Abbie Emmons on How to Stop Comparing Yourself to Other Writers
- Morning pages daily. Average 40 minutes (ala Julia Cameron The Artist Way and Writing For Life) YES In fact I just passed a milestone by filling the first spiral notebook. 70 pages both sides. Started May 20. Probably would not have jumped into NaNo and ROW80 without having had a month of morning pages behind me.
- Storydreaming with notebook for noting ideas for characters or scenes. (ala Robert Owen Butler From Where You Dream) 30 minutes per day TWICE since Wednesday (Until about ten days ago, lots of storydreaming. No notebook. I'd misplaced the one I used to use for this and was reluctant to start a new one but I think I need to be less fussy. The notebook is the key to this goal as without it the storydreams go to the same place night dreams go an hour after waking. I found the notebook. So. No excuses left.)

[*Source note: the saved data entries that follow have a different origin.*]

Definition matrix_relay `{MessageMapStore T} (env : relay_env) (config : pyval)
    (room_id : pystr) (m : relay_message) (db : T)
    : T * send_return * list relay_effect :=
  let '(r, t1) := connect_loop (re_connect env) MAX_INIT_RETRIES 0 in
  match r with
  | RetRaised => (db, RetRaised, t1)
  | RetNone => (db, RetNone, t1)
  | RetResponse _ =>
      if is_none config then (db, RetNone, t1) else
      let interactions := get_interaction_settings config in
      let storage_enabled := message_storage_enabled interactions in
      let msgs_to_keep := _get_msgs_to_keep_config config config in
      match re_join env with
      | Some false => (db, RetNone, t1)
      | _ =>
          let relay_meshnet_name :=
            if nonempty (rl_meshnet_name m) then VStr (rl_meshnet_name m)
            else meshtastic_value config (u "meshnet_name") (VStr []) in
          let formatted_body := relay_formatted_body (rl_message m) in
          let content := relay_content m relay_meshnet_name formatted_body in
          let content := relay_reply db room_id (re_bot_user_id env) formatted_body m content in
          let '(r, t2) := _send_matrix_message_with_retry (re_views env) content
                            RELAY_MAX_RETRIES 1 30 None (re_token env) in
          match r with
          | RetResponse event_id =>
              (relay_store storage_enabled msgs_to_keep room_id relay_meshnet_name m event_id db,
               r, t1 ++ t2)
          | _ => (db, RetNone, t1 ++ t2)
          end
      end
  end.
End relay.

(** ** Lemmas *)

(** The sends of a run, and its sleeps. *)
Definition sends (t : list relay_effect) : list (pydict * pystr) :=
  omap (λ e, match e with RoomSend c x => Some (c, x) | _ => None end) t.
Definition sleeps (t : list relay_effect) : list Q :=
  omap (λ e, match e with Slept d => Some d | _ => None end) t.

(** An attempt that is followed by another one. *)
Definition retried (v : attempt_view) : Prop :=
  send_blocked v = false ∧ av_result v ∈ [SendTimeout; SendNetworkError; SendApiError].

(** How the call ends when attempt [k], seen as [v], is not followed by another one. *)
Definition ends (v : attempt_view) (k : nat) (r : send_return) (sent : nat) : Prop :=
  if send_blocked v then
    sent = k ∧ r = match av_reason v with Ok _ => RetNone | Raise _ => RetRaised end
  else
    sent = S k ∧ match av_result v with
                 | SendResponse e => r = RetResponse e
                 | SendOther => r = RetRaised
                 | _ => False
                 end.

Lemma ends_S v k r sent : ends v k r sent → ends v (S k) r (S sent).
Proof. unfold ends. destruct (send_blocked v); intros [-> ?]; by split. Qed.

Lemma send_loop_ends views content tx n base mx attempts : ∀ attempt,
  let '(r, t) := send_loop views content tx n base mx attempts attempt in
  ∃ k, (k ≤ attempts)%nat ∧ (∀ j, (j < k)%nat → retried (views (attempt + j)%nat)) ∧
    (∀ s, s ∈ sends t → s = (content, tx)) ∧
    sleeps t = map (λ j, let d := _retry_backoff_delay j base mx in
                         (d + d * av_jitter (views j))%Q)
                   (seq attempt (k `min` (n - attempt))) ∧
    (if decide (k = attempts) then r = RetNone ∧ length (sends t) = k
     else ends (views (attempt + k)%nat) k r (length (sends t))).
Proof.
  induction attempts as [|attempts IH]; intros attempt; cbn [send_loop].
  { exists 0%nat. split_and!; [lia | lia | intros s Hs; by apply elem_of_nil in Hs | done | done]. }
  destruct (send_blocked (views attempt)) eqn:Eb.
  { destruct (av_reason (views attempt)) eqn:Ea; exists 0%nat; rewrite Nat.add_0_r, decide_False by done;
      (split_and!; [lia | lia | intros s Hs; by apply elem_of_nil in Hs | done |]);
      unfold ends; by rewrite Eb, Ea. }
  specialize (IH (S attempt)).
  destruct (send_loop views content tx n base mx attempts (S attempt)) as [r t].
  destruct IH as (k & Hk & Hr & Hs & Hsl & He).
  destruct (av_result (views attempt)) as [| | |e|] eqn:Er.
  4, 5: exists 0%nat; rewrite Nat.add_0_r, decide_False by done;
    (split_and!; [lia | lia | intros s ->%list_elem_of_singleton; done | done |]);
    unfold ends; by rewrite Eb, Er.
  all: exists (S k); split_and!; [lia | | | |].
  all: try (intros [|j] Hj; [rewrite Nat.add_0_r; split; [done | rewrite Er; set_solver] |];
    replace (attempt + S j)%nat with (S attempt + j)%nat by lia; apply Hr; lia).
  all: try (intros s; destruct (Nat.ltb attempt n); cbn; intros [-> | H]%elem_of_cons; [done | by apply Hs | done | by apply Hs]).
  all: try (destruct (Nat.ltb_spec attempt n);
    [ replace (n - attempt)%nat with (S (n - S attempt)) by lia; cbn; f_equal; exact Hsl
    | replace (n - attempt)%nat with 0%nat by lia; replace (n - S attempt)%nat with 0%nat in Hsl by lia;
      rewrite Nat.min_0_r in *; exact Hsl ]).
  all: replace (attempt + S k)%nat with (S attempt + k)%nat by lia; destruct (Nat.ltb attempt n); cbn;
    destruct (decide (k = attempts)), (decide (S k = S attempts)); try lia;
    solve [destruct He as [He1 He2]; split; [exact He1 | f_equal; exact He2] | by apply ends_S].
Qed.

(** The store after [relay_store]. *)
Lemma relay_store_cases `{MessageMapStore T} os se keep room mn m ev (db : T) :
  relay_store os se keep room mn m ev db = db ∨
  se = true ∧ rl_emote m = false ∧ ∃ mp event,
    ev = Some event ∧ mm_matrix_event_id mp = event ∧ mm_matrix_room_id mp = room ∧
    (∃ id, rl_meshtastic_id m = Some id ∧ mm_meshtastic_id mp = str_of_int id) ∧
    relay_store os se keep room mn m ev db =
      (if 0 <? keep then mms_prune keep (mms_put mp db) else mms_put mp db).
Proof.
  unfold relay_store. destruct (rl_meshtastic_id m) as [id|]; [|by left].
  destruct ev as [event|]; [|by left].
  destruct se; [|by left]. destruct (rl_emote m); [by left |]. right.
  split_and!; [done | done |]. eexists _, event. split_and!; [done | | | | done]; simpl; eauto.
Qed.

- Working on the Fruits of the Spirit (aka FOS) Storyworld Bible at least 30 minutes per day at least 5 days per week. I'm sure this will expand as I get involved but I need to set a minimum for that jumpstart. 3X since Wednesday (with pain level back to normal background hum and the Reverse Thon in the rearview I will make this and storydreaming the high priority for the rest of Camp NaNo. They are the core after all. The rest are support. Well Camp NaNo is over in 24 hrs and i'm not going to hit the milestones I pictured no fulfill the 11K word count I established in my Camp NaNo project specs but I'm still pleased with the start I've made and the storyword bible will continue as my ROW80 main project for the remainder of this round. Oh I just realized that the 2x I reported last Wednesday plus the 3x I just reported add up to 5 which is actually a fulfillment of the stated goal of at least 5x a week.)
- Weekly Artist Date (ala Julia Cameron) This is about doing something to recharge your creative battery. I'll go into more detail in one of the check-ins. NOPE
- A minimum of 5 minutes of physical activity. Either a walk outside with my caregiver or a session on my mini-tramp, or pacing the floor between front and back door. YES (may need to look at upping the expectation soon. this is getting too easy)

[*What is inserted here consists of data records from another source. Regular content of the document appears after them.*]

Lemma seed_cases now_wall now rx st :
  let '(st', ok) := _seed_connect_time_skew now_wall now rx st in
  (rc_skew st' = rc_skew st ∧ ok = false) ∨
  (rc_skew st = None ∧ ok = true ∧
   ∃ q, rx = RxTime q ∧ (0 < q)%Q ∧ skew_in_range (now_wall - q) = true ∧
     rc_skew st' = Some (now_wall - q)%Q ∧
     ((rc_start_time st <= q)%Q ∨
      (now - rc_connection_started st <= RX_TIME_SKEW_BOOTSTRAP_WINDOW_SECS)%Q ∧
      (rc_drain_deadline st ≠ None ∨ ∃ d, rc_bootstrap_deadline st = Some d ∧ (now <= d)%Q))).
Proof.
  unfold _seed_connect_time_skew.
  destruct rx as [q|]; [destruct (qle q 0) eqn:Eq; [by left |] |];
    (destruct (rc_skew st) as [s|] eqn:Es; [by left; rewrite Es |]).
  2:{ left. split; [|repeat case_match; done].
      destruct (rc_bootstrap_deadline st) as [d|]; [destruct (qlt d now)|]; cbn [negb andb];
        exact Es. }
  set (st1 := match rc_bootstrap_deadline st with Some _ => _ | None => _ end).
  assert (rc_skew st1 = None ∧ rc_start_time st1 = rc_start_time st) as [Hs1 Ht1].
  { unfold st1. destruct (rc_bootstrap_deadline st) as [d|]; [destruct (qlt d now)|]; done. }
  clearbody st1. rewrite Ht1.
  destruct (negb (qle (rc_start_time st) q) && _) eqn:Eg; [by left; rewrite Hs1 |].
  destruct (skew_in_range (now_wall - q)) eqn:Er; [|by left; rewrite Hs1]. cbn [negb].
  set (st2 := if _ && _ && _ then _ else _).
  assert (rc_skew st2 = Some (now_wall - q)%Q) as Hs2 by (unfold st2; by destruct (_ && _ && _)).
  right. split_and!; [done | done |]. exists q. q_bool. split_and!; [done | done | done | done |].
  destruct (qle (rc_start_time st) q) eqn:Ep; [left; by q_bool | right].
  cbn [negb andb] in Eg. apply orb_false_iff in Eg as [Ew Eb].
  apply negb_false_iff in Ew. q_bool. split.
  - pose proof (qmax_le_r 0 (now - rc_connection_started st)). lra.
  - apply andb_false_iff in Eb as [Eb|Eb]; apply negb_false_iff in Eb.
    + left. by destruct (rc_drain_deadline st).
    + right. destruct (rc_bootstrap_deadline st) as [d|]; [|done]. exists d. by q_bool.
Qed.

- I want to reengage with my blog so: Two blog posts per week besides the two check-ins. One about encountering other people's stories via print, video or audio which can include formal reviews. The other about a current fiber art WIP or about one of my personal challenges: widowhood, independent living with visual impairment and autism and issues related to health and aging among them. NOPE (I've continued to choose reading over blogging. I've been finishing 2 to 3 books a week so there is plenty of fodder for reviews. I think the main hurdle is my personal issue with transitions (part of my high functioning autism) it is hard to change the channels in my head which translates to: hard to switch from awake to asleep and back again. hard to switch from dry to wet and back (think swimming and showers). Forgetting to eat and then forgetting to stop eating. Really it is any activity including topics on my mind. Except for reading NF books. For some reason I'd rather read one chapter each in ten books in one sitting then read ten chapters in one book. Odd that. I wonder why switching channels is preferablein hat one instance. Is it just the fact that it is all reading and uses all the same neuropaths and I don't have to get up and move to another location but even if I happen to I can still switch to a different book without a glitch? These are not idle questions. This is an example of the self-reflection I've talked about in earlier posts. Questions like these often lead to insights I can plug back into my life in another context and increase my success.